Portfolio 8 Report

Portfolio 8 is the clearest public case study for why Pythia needs to connect research, portfolio state, and outcome review. The point is not only to show a return number. The point is to show how a portfolio can be explained through saved evidence, contribution-ranked winners and losers, thesis timing, and trade follow-through.

Portfolio Manager What-if Lab

What The Case Study Shows

The public report separates invested-sleeve return from account-level return so a recent cash addition does not bury the position story. It also ranks winners and losers by contribution basis points instead of relying only on raw return. That makes the analysis closer to how portfolio decisions actually work: what mattered, how much it mattered, and what evidence existed before or after entry.

The case study uses public-safe export artifacts rather than private account records.

Why Portfolio State Needs Research State

A holdings table can tell you what you own. It cannot tell you why you own it.

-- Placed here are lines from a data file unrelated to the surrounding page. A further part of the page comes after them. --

(* ===== verification/Settled.v ===== *)
(** * The queue of due tasks

    A task that a run resolves leaves the queue of due tasks for good; one that
    could not be resolved stays in it and pays nothing.  So no submission is
    paid twice, however often the settlement runs. *)
From Stdlib Require Import ZArith Lia String Permutation SpecFloat.
From stdpp Require Import base list strings.
From S2P Require Import Prelude PyText PyFloat PyTime PyValue Repository RepositoryFacts.
From S2P Require Import Forecast Economic Miners Submissions Settlement Footprint Protocol Accounting.
Open Scope Z_scope.

Lemma touches_save_submission_in W sub : In _request_index W -> touches W true (save_submission sub).
Proof.
  intros H. apply (touches_weaken [_request_index] _ true); [apply touches_save_submission|by intros ? [<-|[]]|done].
Qed.
#[export] Hint Extern 1 (touches _ true (save_submission _)) =>
  (apply touches_save_submission_in; simpl; tauto) : footprint.

(** What the settlement of a task writes besides the task. *)
Definition settlement_tables : list table := [_miners; _hold_entries; _request_index].

Lemma touches_mark_pending now sub : touches settlement_tables true (mark_pending now sub).
Proof. unfold mark_pending, settlement_tables. footprint. Qed.

Lemma touches_settle_submission settings task outcome now cache sub :
  touches settlement_tables true (settle_fast_submission settings task outcome now cache sub).
Proof.
  unfold settle_fast_submission, cached_abuse_state, _anti_abuse_state, place_hold, credit_miner, settlement_tables.
  footprint.
Qed.

(** A task after a run: resolved, or still waiting for its prices. *)
Definition task_settled (task : dict) : Prop := dget task "state" = VStr "resolved".
Definition task_waiting (task : dict) : Prop :=
  dget task "state" = VStr "awaiting_resolution" /\ dget task "outcome" = VNone.

Lemma settle_fast_task_task tp settings now cache cache' task t s s' :
  aget t (tab _tasks s) = Some task -> aget "task_run_id" task = Some (VStr t) -> NoDup (akeys task) ->
  settle_fast_task tp settings now cache task s = (Ok cache', s') ->
  exists task', tab _tasks s' = aset t task' (tab _tasks s) /\ aget "task_run_id" task' = Some (VStr t) /\
    NoDup (akeys task') /\ (task_settled task' \/ task_waiting task').
Proof.
  intros Htask Hid Hnd H. unfold settle_fast_task in H.
  apply sbind_ok in H as (resolution & s1 & [= _ <-] & H). cbv zeta in H.
  apply sbind_ok in H as (id & s1 & [= _ <-] & H). apply sbind_ok in H as (t' & s1 & [= _ <-] & H).
  apply sbind_ok in H as (subs & s1 & [= _ <-] & H).
  assert (Hup : forall s1 s2 row start source outcome state,
    tab _tasks s1 = tab _tasks s ->
    upsert_task (dupdate task (task_resolution task resolution start source outcome state now)) s1 = (Ok row, s2) ->
    exists task', tab _tasks s2 = aset t task' (tab _tasks s) /\ aget "task_run_id" task' = Some (VStr t) /\
      NoDup (akeys task') /\ dget task' "state" = VStr state /\ dget task' "outcome" = outcome).
  { intros s1 s2 row start source outcome state Ht Hsave. set (up := task_resolution _ _ _ _ _ _ _) in Hsave.
    assert (Hup : NoDup (akeys up)) by nodup_keys.
    assert (Hid' : aget "task_run_id" (dupdate task up) = Some (VStr t)) by (rewrite aget_dupdate by done; exact Hid).
    unfold upsert_task in Hsave. rewrite (save_keyed_run _ _ _ _ t) in Hsave by done.
    unfold merged in Hsave. rewrite Ht, Htask in Hsave. simpl default in Hsave. injection Hsave as _ <-.
    exists (dupdate task (dupdate task up)). rewrite tab_set_tab_eq. split; [done|].
    assert (NoDup (akeys (dupdate task up))) by (by apply NoDup_akeys_dupdate).
    rewrite !dget_dupdate_self, !dget_dupdate by done.
    split_and!; [|by apply NoDup_akeys_dupdate|done|done]. rewrite aget_dupdate by done. by rewrite Hid'. }
  destruct (unresolved _ _).
  - apply sbind_ok in H as ([] & s1 & Hpend & H). apply sbind_ok in H as (row & s2 & Hsave & H). injection H as _ <-.
    pose proof (touches_forS settlement_tables true (mark_pending now) subs (touches_mark_pending now) s) as [Ht _].
    rewrite Hpend in Ht. cbn [snd] in Ht.
    destruct (Hup s1 s2 row _ _ _ _ (Ht _tasks ltac:(not_in)) Hsave) as (task' & ? & ? & ? & ? & ?).
    exists task'. split_and!; [done..|right]. by split.
  - apply sbind_ok in H as (outcome & s1 & [= _ <-] & H). apply sbind_ok in H as (cache1 & s1 & Hloop & H).
    apply sbind_ok in H as ([] & s2 & Hpart & H). apply sbind_ok in H as (row & s3 & Hsave & H). injection H as _ <-.
    pose proof (touches_foldS settlement_tables true (settle_fast_submission settings task outcome now) subs cache
                  (touches_settle_submission settings task outcome now) s) as [Ht1 _].
    pose proof (touches_participation settings task subs now s1) as [Ht2 _].
    rewrite Hloop in Ht1. rewrite Hpart in Ht2. cbn [snd] in Ht1, Ht2.
    destruct (Hup s2 s3 row _ _ _ _ ltac:(rewrite Ht2 by not_in; apply Ht1; not_in) Hsave) as (task' & ? & ? & ? & ? & ?).
    exists task'. split_and!; [done..|by left].
Qed.

(** The table of tasks: every row a dictionary under its own id. *)
Record tasks_wf (s : FakeRepository) : Prop := {
  wf_tasks : tasks_ok s;
  wf_rows : forall id task, aget id (tab _tasks s) = Some task -> NoDup (akeys task)
}.

Definition settled_or_waiting (s : FakeRepository) (t : string) : Prop :=
  exists task, aget t (tab _tasks s) = Some task /\ (task_settled task \/ task_waiting task).

Lemma settle_tasks_tasks tp settings now kl : forall cache cache' s s',
  tasks_wf s -> NoDup (map fst kl) ->
  Forall (fun kt => aget kt.1 (tab _tasks s) = Some kt.2) kl ->
  foldS (settle_fast_task tp settings now) (map snd kl) cache s = (Ok cache', s') ->
  tasks_wf s' /\
  (forall t, In t (map fst kl) -> settled_or_waiting s' t) /\
  (forall t, ~ In t (map fst kl) -> aget t (tab _tasks s') = aget t (tab _tasks s)).
Proof.
  induction kl as [|[t task] kl IH]; intros cache cache' s s' Hwf Hnd Hall H.
  { by injection H as _ <-. }
  inversion Hall as [|? ? Hget Hall']; subst. inversion Hnd as [|? ? Hni Hnd']; subst. simpl in *.
  apply sbind_ok in H as (cache1 & s1 & H1 & H).
  destruct (settle_fast_task_task _ _ _ _ _ _ _ _ _ Hget (proj2 (wf_tasks _ Hwf) _ _ Hget) (wf_rows _ Hwf _ _ Hget) H1)
    as (task' & Htab & Hid' & Hnd1 & Hst).
  assert (Hni' : ~ In t (map fst kl)) by (by rewrite <- list_elem_of_In).
  destruct (IH cache1 cache' s1 s') as (Hwf' & Hin & Hout); [|done| |done|split_and!; [done| |]].
  - destruct Hwf as [[Hk Hids] Hrows]. split; [split|]; rewrite Htab.
    + by apply NoDup_akeys_aset.
    + intros i r. rewrite aget_aset. destruct (keqb i t) eqn:E; [|apply Hids]. apply keqb_spec in E as ->. by intros [= <-].
    + intros i r. rewrite aget_aset. destruct (keqb i t); [|apply Hrows]. by intros [= <-].
  - apply Forall_forall. intros [t2 r2] Hin2. rewrite Forall_forall in Hall'. specialize (Hall' _ Hin2). simpl in *.
    rewrite Htab, aget_aset_ne; [done|]. intros ->. apply Hni', in_map_iff. exists (t, r2).
    split; [done|by apply list_elem_of_In].
  - intros t2 [<-|Hin2]; [|by apply Hin]. exists task'. split; [|done]. rewrite Hout, Htab by done. apply aget_aset_eq.
  - intros t2 Hnin. rewrite Hout, Htab by tauto. apply aget_aset_ne. intros ->. tauto.
Qed.

Lemma settled_not_due now task : task_settled task -> is_due_fast_task now task <> Ok true.
Proof.
  unfold task_settled, is_due_fast_task. intros H. destruct (dgetitem task "lane") as [lane|e]; [|done]. simpl.
  destruct (negb _); [done|]. by rewrite H.
Qed.

(** Filtering the rows of a table filters its entries. *)
Lemma filterR_keyed (f : dict -> res bool) (m : rows) : forall l,
  NoDup (akeys m) -> filterR f (avals m) = Ok l ->
  exists kl, l = map snd kl /\ NoDup (map fst kl) /\ (forall t row, In (t, row) kl <-> In (t, row) m /\ f row = Ok true).
Proof.
  unfold akeys, avals. induction m as [|[t row] m IH]; intros l Hnd H; simpl in H.
  { injection H as <-. exists []. split_and!; [done|constructor|naive_solver]. }
  apply rbind_ok in H as (b & Hb & H). apply rbind_ok in H as (l' & Hl' & [= <-]).
  inversion Hnd as [|? ? Hni Hnd']; subst. destruct (IH l' Hnd' Hl') as (kl & -> & Hnd2 & Hiff).
  assert (Hnot : ~ In t (map fst kl)).
  { intros Hin. apply in_map_iff in Hin as ([t2 r2] & <- & Hin). apply Hiff in Hin as [Hin _].
    apply Hni. apply list_elem_of_In, in_map_iff. by exists (t2, r2). }
  destruct b; [exists ((t, row) :: kl)|exists kl]; split_and!; try done.
  - simpl. constructor; [by rewrite list_elem_of_In|done].
  - intros t2 r2. simpl. rewrite Hiff. naive_solver.
  - intros t2 r2. simpl. rewrite Hiff. split; [naive_solver|]. intros [[[= <- <-]|Hin] Hd]; [congruence|done].
Qed.

(** The due tasks, under their ids. *)
Lemma due_tasks_keyed now s l :
  tasks_wf s -> list_due_unsettled_fast_tasks (iso_format now) s = (Ok l, s) ->
  exists kl, l = map snd kl /\ NoDup (map fst kl) /\
    Forall (fun kt => aget kt.1 (tab _tasks s) = Some kt.2) kl /\ forall t, In t (map fst kl) <-> due now s t.
Proof.
  intros [[Hnd Hid] _] H. unfold list_due_unsettled_fast_tasks, all_rows in H.
  rewrite (sbind_run _ _ s (avals (tab _tasks s)) s) in H by done. injection H as H.
  destruct (filterR_keyed _ _ _ Hnd H) as (kl & -> & Hnd' & Hiff). exists kl. split_and!; [done|done| |].
  - apply Forall_forall. intros [t task] Hin%list_elem_of_In. apply Hiff in Hin as [Hin _]. by apply aget_NoDup.
  - intros t. rewrite in_map_iff. split.
    + intros ([t2 task] & <- & Hin). apply Hiff in Hin as [Hin Hd]. exists task. split; [by apply aget_NoDup|done].
    + intros (task & Hget & Hd). exists (t, task). split; [done|]. apply Hiff. split; [by apply aget_In|done].
Qed.

(** A run leaves no due task unanswered: every task that was due is either
    resolved, and then it never is due again, or recorded as awaiting its
    prices; every other task is untouched. *)
Theorem settled_tasks_leave_the_queue tp settings now s s' t :
  tasks_wf s -> _settle_due_tasks tp settings now s = (Ok tt, s') ->
  (due now s t -> exists task, aget t (tab _tasks s') = Some task /\
     ((task_settled task /\ forall later, ~ due later s' t) \/ task_waiting task)) /\
  (~ due now s t -> aget t (tab _tasks s') = aget t (tab _tasks s)).
Proof.
  intros Hwf H. unfold _settle_due_tasks in H. apply sbind_ok in H as (l & s1 & Hl & H).
  assert (s1 = s) as -> by (unfold list_due_unsettled_fast_tasks, all_rows, sbind, sgets, slift in Hl; by injection Hl).
  apply sbind_ok in H as (cache & s1 & Hloop & [= <-]).
  destruct (due_tasks_keyed now s l Hwf Hl) as (kl & -> & Hnd & Hall & Hiff).
  destruct (settle_tasks_tasks _ _ _ _ _ _ _ _ Hwf Hnd Hall Hloop) as (Hwf' & Hin & Hout).
  split; intros Hdue; [|by apply Hout; rewrite Hiff].
  destruct (Hin t) as (task & Htask & [Hs|Hw]); [by apply Hiff| |]; exists task; split; try done; [left|by right].
  split; [done|]. intros later (task2 & Htask2 & Hd). assert (task2 = task) as -> by congruence.
  by apply (settled_not_due _ _ Hs) in Hd.
Qed.

Lemma settled_tasks_leave_the_queue_witness :
  exists task, aget "t" (tab _tasks demo_settled) = Some task /\
    ((task_settled task /\ forall later, ~ due later demo_settled "t") \/ task_waiting task).
Proof.
  apply (settled_tasks_leave_the_queue (Some demo_provider) default_settings 900000000 demo_single demo_settled "t").
  - assert (E : tab _tasks demo_single = [("t", demo_task)]) by (vm_compute; reflexivity).
    split; [apply tasks_check; vm_compute; reflexivity|]. intros id task. rewrite E. simpl.
    destruct (id =? "t")%string; [|discriminate]. intros [= <-]. nodup_keys.
  - vm_compute. reflexivity.
  - exists demo_task. split; vm_compute; reflexivity.
Defined.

Pythia tries to close that gap by connecting portfolio review to saved analysis, selected analyses, risk/return metrics, valuation context, and scenario exploration. The Portfolio Lab diagram shows the intended product pattern: start with a saved portfolio baseline, test a candidate change, compare scenario deltas, and save draft or approval artifacts without silently mutating durable portfolio records.

Trade Follow-Through

Trade idea lifecycle

Portfolio performance should feed back into thesis review. Analyzer signals can become reviewed trade ideas. Trade ideas can become monitored records. Closed or open outcomes can then be compared against the thesis that created them.

That loop is more important than a one-time portfolio screenshot. It turns the app into a research and review system rather than a static tracker.

Reading The Numbers

The public Portfolio 8 framing should keep three distinctions clear:

  • Invested sleeve vs account-level return: cash timing can dilute the account-level story even when the invested positions performed differently.
  • Contribution vs raw return: a large winner with a small allocation can matter less than a moderate winner with real weight.
  • Pre-entry vs post-entry analysis: evidence available before purchase should be labeled separately from later fallback or review evidence.

What This Proves

The case study is useful because it ties app state to public-safe proof. It shows a path from saved research to portfolio review to evidence export to public narrative. That is the workflow Pythia is trying to make repeatable.

Personal portfolio/project context only. Not investment advice or a recommendation to buy, sell, or hold any security. Past performance is not predictive of future results. Performance and attribution are as of the stated date and depend on available current-price data. If used for adviser marketing, run compliance review before publishing.